# WORK ORDER
Look for "NULL" in each line of the records, and copy the lines that have it.

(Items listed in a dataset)
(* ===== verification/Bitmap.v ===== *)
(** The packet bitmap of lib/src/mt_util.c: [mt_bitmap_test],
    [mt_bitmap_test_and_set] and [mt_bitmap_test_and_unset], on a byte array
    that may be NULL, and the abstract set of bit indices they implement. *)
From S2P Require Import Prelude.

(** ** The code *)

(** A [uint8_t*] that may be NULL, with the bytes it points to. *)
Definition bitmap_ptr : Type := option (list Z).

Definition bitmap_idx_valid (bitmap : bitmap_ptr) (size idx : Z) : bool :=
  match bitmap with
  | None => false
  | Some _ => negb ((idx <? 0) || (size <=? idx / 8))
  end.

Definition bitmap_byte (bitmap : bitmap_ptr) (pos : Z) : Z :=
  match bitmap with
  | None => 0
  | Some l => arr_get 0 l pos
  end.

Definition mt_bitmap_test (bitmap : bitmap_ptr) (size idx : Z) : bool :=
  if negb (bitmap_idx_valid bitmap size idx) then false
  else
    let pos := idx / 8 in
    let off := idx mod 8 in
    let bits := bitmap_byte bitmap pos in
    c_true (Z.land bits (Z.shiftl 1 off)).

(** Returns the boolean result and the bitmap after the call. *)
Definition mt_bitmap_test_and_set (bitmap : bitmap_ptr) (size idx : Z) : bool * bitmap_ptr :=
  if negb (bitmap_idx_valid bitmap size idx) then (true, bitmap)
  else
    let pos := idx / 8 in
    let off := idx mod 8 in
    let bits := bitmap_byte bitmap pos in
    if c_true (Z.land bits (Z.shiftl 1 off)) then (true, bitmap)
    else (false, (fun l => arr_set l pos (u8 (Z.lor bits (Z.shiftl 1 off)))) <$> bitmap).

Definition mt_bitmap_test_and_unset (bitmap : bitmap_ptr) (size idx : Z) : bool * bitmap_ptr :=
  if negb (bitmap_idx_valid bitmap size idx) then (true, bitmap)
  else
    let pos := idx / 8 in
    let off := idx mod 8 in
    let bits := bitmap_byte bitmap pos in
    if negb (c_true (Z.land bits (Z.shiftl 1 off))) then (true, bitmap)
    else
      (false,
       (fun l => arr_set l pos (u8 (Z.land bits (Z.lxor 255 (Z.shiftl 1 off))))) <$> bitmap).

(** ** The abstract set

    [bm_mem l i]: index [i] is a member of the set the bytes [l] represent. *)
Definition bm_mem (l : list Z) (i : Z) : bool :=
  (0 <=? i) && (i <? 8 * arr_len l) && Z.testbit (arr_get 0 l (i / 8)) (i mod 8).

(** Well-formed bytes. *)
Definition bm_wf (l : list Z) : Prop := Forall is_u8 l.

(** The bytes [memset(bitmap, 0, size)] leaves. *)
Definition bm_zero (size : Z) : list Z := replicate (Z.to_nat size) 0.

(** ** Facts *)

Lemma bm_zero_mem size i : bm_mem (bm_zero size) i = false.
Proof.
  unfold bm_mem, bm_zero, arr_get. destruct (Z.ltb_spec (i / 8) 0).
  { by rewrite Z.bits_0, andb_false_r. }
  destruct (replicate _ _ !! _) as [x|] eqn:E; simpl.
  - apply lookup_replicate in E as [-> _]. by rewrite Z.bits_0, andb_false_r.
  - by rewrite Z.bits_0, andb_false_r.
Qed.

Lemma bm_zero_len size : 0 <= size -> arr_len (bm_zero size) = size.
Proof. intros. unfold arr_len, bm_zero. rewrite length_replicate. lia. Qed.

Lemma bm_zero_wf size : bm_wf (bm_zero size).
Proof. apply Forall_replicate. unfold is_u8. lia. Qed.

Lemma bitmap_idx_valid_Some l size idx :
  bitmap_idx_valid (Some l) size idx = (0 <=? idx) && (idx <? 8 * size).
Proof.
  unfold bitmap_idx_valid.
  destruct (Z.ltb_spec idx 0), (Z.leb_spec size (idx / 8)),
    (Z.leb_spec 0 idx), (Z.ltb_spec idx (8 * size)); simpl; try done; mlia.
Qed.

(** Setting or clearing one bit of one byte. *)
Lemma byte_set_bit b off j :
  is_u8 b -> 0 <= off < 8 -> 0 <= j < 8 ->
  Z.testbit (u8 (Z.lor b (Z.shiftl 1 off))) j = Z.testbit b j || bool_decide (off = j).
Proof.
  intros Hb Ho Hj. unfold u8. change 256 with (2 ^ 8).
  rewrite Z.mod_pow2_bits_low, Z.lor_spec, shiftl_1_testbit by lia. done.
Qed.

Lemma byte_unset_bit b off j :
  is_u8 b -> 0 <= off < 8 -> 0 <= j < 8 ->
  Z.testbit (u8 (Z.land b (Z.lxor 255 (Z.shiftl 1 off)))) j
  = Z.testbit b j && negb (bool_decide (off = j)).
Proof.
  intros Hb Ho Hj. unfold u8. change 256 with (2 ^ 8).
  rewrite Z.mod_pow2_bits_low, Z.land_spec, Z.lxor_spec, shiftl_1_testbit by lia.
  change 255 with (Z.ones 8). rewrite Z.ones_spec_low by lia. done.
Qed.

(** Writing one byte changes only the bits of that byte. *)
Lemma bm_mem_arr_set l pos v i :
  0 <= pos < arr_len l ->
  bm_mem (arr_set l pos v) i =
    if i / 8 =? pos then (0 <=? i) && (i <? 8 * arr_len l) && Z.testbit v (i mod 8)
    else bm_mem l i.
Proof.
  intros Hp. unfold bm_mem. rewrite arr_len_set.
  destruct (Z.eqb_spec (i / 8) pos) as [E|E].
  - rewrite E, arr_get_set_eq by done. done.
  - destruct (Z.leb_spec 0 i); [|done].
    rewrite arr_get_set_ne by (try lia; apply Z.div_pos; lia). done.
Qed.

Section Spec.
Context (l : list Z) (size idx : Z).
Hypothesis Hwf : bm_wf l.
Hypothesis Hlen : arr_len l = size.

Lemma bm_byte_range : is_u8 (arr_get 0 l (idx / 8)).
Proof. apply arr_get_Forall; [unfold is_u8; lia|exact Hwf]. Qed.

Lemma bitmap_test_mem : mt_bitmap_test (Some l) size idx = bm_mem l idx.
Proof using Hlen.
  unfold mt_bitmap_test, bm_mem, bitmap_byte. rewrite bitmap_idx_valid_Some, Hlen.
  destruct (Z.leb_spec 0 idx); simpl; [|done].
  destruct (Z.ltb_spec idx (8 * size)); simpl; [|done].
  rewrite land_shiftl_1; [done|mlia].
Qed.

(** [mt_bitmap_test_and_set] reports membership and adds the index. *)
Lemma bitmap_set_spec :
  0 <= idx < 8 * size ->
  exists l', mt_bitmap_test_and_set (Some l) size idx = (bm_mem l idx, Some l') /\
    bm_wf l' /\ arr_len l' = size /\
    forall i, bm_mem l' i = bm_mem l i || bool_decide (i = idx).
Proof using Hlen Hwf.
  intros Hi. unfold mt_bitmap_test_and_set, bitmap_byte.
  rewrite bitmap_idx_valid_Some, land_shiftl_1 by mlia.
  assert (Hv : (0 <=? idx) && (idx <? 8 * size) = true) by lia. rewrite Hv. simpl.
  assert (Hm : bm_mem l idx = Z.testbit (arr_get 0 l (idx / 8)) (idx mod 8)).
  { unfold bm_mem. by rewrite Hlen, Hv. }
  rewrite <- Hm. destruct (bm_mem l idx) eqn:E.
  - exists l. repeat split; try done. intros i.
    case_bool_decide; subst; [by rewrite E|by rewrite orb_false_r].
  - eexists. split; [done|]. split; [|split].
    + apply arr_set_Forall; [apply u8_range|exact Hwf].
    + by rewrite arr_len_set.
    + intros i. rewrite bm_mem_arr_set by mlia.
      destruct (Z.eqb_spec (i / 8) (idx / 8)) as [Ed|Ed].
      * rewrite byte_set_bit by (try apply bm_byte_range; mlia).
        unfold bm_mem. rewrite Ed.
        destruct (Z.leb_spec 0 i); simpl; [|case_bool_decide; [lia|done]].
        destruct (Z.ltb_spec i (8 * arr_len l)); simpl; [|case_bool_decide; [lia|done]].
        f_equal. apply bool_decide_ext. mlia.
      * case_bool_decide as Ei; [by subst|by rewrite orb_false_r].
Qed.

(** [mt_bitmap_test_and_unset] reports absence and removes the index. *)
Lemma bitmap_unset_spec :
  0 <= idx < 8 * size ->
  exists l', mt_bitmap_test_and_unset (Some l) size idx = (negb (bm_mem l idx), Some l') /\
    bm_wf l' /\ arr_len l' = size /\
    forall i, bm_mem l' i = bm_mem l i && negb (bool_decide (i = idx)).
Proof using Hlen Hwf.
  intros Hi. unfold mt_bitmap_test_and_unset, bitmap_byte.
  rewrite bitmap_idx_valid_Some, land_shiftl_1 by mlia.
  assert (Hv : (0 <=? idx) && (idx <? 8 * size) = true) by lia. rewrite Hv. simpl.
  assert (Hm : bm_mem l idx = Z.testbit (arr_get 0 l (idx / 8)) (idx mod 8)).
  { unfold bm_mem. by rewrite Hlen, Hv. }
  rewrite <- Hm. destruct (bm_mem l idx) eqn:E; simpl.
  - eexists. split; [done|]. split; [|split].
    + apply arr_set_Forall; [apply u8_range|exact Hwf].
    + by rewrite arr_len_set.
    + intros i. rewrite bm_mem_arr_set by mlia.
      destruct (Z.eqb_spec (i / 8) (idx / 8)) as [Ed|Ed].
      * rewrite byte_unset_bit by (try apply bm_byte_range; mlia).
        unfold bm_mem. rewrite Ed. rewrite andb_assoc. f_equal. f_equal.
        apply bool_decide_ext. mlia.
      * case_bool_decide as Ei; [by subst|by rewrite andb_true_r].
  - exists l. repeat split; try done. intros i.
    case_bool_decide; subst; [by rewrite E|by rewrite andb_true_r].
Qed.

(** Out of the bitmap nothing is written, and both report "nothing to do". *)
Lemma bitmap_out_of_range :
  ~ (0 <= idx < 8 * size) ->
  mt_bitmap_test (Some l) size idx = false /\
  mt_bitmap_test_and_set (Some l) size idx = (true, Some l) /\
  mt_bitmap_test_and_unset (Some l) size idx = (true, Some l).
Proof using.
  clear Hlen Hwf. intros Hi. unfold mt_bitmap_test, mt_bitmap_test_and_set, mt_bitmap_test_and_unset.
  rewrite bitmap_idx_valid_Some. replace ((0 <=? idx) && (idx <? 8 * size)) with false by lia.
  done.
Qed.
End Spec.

# RESPONSE BOX
    that may be NULL, and the abstract set of bit indices they implement. *)
(** A [uint8_t*] that may be NULL, with the bytes it points to. *)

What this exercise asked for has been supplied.